TASK DESCRIPTION → In the records that follow, the lines from the one containing "destruct (scan_filter_sort_stages _" to the one containing "Hres) as Hac.", inclusive, are to be given again exactly.

━━━━━ LISTED RECORDS ━━━━━

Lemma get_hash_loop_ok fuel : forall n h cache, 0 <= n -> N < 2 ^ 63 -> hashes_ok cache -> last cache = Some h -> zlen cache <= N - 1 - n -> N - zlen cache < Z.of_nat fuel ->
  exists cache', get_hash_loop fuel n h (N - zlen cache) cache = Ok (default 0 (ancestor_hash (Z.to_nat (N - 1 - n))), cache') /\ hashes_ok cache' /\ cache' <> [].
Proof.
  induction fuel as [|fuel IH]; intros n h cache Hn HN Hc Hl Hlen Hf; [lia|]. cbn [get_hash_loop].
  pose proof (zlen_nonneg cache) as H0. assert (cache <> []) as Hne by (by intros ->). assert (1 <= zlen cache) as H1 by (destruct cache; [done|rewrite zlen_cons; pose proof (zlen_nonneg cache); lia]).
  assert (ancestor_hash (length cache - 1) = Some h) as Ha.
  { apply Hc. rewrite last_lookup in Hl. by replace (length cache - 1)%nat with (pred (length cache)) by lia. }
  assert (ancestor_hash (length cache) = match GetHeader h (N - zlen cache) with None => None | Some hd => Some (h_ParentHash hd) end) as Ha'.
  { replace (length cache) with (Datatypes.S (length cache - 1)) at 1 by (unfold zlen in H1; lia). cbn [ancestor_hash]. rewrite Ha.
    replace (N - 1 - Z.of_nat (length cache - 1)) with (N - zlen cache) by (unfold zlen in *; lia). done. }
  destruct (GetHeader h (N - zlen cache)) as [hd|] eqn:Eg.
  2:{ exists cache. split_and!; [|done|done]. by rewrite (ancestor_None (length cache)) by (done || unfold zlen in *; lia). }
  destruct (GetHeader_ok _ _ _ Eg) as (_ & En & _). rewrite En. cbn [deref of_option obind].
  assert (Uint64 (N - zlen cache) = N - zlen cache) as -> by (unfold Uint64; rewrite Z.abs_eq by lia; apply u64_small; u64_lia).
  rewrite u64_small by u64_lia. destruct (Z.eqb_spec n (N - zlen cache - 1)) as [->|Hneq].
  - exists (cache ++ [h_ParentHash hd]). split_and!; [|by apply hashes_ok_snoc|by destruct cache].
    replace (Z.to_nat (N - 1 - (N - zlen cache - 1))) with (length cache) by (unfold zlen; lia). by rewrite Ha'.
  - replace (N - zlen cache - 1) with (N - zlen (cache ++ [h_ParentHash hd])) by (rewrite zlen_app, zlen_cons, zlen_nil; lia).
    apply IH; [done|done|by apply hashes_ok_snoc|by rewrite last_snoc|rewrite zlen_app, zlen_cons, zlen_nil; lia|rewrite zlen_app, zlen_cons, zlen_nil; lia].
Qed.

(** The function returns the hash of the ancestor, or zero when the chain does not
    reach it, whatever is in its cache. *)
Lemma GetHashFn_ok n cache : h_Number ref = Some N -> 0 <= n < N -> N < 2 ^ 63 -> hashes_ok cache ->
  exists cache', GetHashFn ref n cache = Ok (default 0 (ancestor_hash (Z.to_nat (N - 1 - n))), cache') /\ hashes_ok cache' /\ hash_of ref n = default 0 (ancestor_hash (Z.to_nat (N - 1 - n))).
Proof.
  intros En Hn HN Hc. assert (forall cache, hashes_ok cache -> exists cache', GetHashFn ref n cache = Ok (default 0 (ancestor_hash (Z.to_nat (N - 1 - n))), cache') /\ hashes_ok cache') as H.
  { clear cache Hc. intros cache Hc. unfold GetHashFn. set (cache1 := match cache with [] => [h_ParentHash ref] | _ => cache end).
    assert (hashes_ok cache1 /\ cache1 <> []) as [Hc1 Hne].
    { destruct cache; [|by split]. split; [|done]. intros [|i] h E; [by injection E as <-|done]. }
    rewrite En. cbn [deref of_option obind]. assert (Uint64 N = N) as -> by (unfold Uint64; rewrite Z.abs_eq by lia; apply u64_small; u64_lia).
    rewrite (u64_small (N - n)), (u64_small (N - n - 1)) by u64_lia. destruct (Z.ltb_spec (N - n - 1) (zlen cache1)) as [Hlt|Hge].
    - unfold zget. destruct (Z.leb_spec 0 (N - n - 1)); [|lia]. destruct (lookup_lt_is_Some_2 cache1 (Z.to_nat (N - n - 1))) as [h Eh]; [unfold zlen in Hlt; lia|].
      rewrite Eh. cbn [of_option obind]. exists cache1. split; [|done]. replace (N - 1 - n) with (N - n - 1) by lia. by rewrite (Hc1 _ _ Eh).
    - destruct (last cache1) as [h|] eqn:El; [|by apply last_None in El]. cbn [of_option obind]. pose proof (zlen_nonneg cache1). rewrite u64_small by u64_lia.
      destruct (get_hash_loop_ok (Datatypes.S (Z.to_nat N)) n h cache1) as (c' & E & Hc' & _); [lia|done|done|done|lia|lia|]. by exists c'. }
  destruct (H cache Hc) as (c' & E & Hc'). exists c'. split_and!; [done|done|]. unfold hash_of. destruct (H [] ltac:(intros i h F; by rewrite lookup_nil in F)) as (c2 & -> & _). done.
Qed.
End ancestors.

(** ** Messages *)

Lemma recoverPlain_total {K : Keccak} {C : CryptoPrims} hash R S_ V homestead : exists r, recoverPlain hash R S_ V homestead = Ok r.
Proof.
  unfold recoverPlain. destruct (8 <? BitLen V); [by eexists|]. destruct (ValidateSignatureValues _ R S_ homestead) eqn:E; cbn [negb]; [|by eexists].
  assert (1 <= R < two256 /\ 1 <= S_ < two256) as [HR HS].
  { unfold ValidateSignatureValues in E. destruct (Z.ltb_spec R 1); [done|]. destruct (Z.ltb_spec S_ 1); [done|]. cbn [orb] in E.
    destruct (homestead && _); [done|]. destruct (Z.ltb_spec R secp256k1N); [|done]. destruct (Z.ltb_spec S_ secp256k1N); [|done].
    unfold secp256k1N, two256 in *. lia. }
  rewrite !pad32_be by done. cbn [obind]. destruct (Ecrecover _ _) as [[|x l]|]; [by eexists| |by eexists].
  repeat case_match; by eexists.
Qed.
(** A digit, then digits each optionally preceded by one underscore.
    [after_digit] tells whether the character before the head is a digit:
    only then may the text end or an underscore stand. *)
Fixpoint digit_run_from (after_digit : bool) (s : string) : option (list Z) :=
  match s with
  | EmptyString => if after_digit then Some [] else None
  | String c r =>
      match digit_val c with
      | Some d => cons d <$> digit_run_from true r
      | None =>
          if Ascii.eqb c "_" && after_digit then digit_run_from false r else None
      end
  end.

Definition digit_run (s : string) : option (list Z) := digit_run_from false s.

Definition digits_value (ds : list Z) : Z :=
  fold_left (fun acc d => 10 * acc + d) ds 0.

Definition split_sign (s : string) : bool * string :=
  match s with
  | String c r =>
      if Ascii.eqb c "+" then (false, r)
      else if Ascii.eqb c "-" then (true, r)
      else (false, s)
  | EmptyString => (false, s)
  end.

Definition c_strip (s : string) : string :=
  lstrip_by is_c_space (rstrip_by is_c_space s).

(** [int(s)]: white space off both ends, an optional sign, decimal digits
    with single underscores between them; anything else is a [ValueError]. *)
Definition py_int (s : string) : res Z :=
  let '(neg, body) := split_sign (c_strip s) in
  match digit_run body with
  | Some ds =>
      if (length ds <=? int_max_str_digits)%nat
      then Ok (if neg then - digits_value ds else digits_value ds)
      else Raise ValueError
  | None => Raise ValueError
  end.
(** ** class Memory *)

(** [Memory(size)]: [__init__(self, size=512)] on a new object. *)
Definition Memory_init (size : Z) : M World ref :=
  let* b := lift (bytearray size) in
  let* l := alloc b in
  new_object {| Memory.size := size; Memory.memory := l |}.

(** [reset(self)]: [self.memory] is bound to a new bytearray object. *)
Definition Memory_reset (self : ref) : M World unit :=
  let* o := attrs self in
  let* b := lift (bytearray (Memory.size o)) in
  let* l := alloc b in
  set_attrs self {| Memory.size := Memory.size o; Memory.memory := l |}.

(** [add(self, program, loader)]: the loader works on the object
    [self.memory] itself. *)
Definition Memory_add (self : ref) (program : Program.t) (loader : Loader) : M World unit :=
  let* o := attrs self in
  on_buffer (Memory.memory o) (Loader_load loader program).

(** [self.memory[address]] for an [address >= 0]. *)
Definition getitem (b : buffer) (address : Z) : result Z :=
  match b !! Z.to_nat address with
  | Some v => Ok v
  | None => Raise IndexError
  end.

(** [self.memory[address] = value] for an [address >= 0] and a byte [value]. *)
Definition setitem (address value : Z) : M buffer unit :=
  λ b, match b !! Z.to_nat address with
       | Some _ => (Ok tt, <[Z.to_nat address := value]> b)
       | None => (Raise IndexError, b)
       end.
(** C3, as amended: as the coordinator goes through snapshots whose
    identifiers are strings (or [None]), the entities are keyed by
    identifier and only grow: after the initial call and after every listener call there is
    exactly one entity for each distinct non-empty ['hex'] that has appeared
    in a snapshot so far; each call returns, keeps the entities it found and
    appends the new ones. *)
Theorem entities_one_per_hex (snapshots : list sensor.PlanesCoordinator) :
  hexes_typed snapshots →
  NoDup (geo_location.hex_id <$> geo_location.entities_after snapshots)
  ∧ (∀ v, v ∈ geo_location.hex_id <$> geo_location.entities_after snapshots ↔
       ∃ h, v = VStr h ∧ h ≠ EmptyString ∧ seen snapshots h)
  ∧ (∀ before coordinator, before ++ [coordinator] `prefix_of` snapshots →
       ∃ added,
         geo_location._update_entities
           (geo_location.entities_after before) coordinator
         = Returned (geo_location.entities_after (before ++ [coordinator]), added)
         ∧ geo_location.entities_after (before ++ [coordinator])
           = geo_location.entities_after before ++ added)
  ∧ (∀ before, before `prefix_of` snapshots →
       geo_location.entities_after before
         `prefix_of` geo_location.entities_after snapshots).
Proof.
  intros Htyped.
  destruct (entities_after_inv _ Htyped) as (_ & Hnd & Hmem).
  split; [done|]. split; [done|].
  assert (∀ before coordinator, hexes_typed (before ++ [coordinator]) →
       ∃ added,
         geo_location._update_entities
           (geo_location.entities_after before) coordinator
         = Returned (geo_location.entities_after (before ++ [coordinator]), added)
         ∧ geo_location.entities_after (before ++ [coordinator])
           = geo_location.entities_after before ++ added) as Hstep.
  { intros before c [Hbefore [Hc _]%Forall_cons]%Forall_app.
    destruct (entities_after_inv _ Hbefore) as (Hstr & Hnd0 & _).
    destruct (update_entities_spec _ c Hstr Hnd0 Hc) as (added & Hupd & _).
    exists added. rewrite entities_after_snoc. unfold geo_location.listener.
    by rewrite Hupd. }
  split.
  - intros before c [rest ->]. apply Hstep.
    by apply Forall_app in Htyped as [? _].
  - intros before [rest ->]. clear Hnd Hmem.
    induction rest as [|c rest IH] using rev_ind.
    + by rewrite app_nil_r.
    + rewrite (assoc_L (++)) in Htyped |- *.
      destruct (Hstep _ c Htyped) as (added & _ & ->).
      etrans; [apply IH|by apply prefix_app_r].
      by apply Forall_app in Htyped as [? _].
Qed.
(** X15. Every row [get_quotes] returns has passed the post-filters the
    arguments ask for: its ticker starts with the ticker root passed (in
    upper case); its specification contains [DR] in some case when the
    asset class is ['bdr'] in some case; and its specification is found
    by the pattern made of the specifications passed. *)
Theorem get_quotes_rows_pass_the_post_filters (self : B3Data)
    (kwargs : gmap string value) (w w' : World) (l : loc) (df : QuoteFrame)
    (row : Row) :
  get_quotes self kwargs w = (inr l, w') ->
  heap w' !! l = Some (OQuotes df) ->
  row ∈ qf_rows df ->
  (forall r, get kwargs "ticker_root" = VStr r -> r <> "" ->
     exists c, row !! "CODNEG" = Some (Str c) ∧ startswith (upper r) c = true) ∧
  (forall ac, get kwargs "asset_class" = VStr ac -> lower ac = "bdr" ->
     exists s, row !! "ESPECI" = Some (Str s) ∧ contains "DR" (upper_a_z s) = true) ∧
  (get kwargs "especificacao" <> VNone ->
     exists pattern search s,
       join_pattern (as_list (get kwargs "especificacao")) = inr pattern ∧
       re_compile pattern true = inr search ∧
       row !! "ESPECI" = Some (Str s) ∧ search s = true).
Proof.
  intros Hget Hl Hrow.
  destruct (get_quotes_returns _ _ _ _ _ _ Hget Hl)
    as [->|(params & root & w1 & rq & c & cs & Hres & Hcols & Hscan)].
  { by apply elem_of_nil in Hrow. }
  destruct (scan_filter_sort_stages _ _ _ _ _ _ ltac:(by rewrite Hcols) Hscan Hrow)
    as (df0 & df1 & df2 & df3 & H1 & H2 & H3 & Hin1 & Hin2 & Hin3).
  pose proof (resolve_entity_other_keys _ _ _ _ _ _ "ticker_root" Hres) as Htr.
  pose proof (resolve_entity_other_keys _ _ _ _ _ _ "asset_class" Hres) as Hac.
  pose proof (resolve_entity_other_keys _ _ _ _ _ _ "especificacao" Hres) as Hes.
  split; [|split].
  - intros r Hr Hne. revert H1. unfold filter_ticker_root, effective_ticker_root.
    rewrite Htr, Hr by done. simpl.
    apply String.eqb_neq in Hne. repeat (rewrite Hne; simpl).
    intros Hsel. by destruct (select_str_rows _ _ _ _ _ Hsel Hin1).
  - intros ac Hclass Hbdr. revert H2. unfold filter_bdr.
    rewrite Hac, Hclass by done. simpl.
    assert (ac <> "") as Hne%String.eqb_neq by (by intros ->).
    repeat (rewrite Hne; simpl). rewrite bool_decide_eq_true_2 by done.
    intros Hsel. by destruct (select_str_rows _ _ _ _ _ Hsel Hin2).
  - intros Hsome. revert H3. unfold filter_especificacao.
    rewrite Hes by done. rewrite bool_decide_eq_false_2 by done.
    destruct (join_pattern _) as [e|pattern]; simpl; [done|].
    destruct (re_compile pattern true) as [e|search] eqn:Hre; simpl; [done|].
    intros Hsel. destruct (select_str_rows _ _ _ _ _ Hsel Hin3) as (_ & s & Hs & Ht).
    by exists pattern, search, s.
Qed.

━━━━━

TASK SOLUTION →
  destruct (scan_filter_sort_stages _ _ _ _ _ _ ltac:(by rewrite Hcols) Hscan Hrow)
    as (df0 & df1 & df2 & df3 & H1 & H2 & H3 & Hin1 & Hin2 & Hin3).
  pose proof (resolve_entity_other_keys _ _ _ _ _ _ "ticker_root" Hres) as Htr.
  pose proof (resolve_entity_other_keys _ _ _ _ _ _ "asset_class" Hres) as Hac.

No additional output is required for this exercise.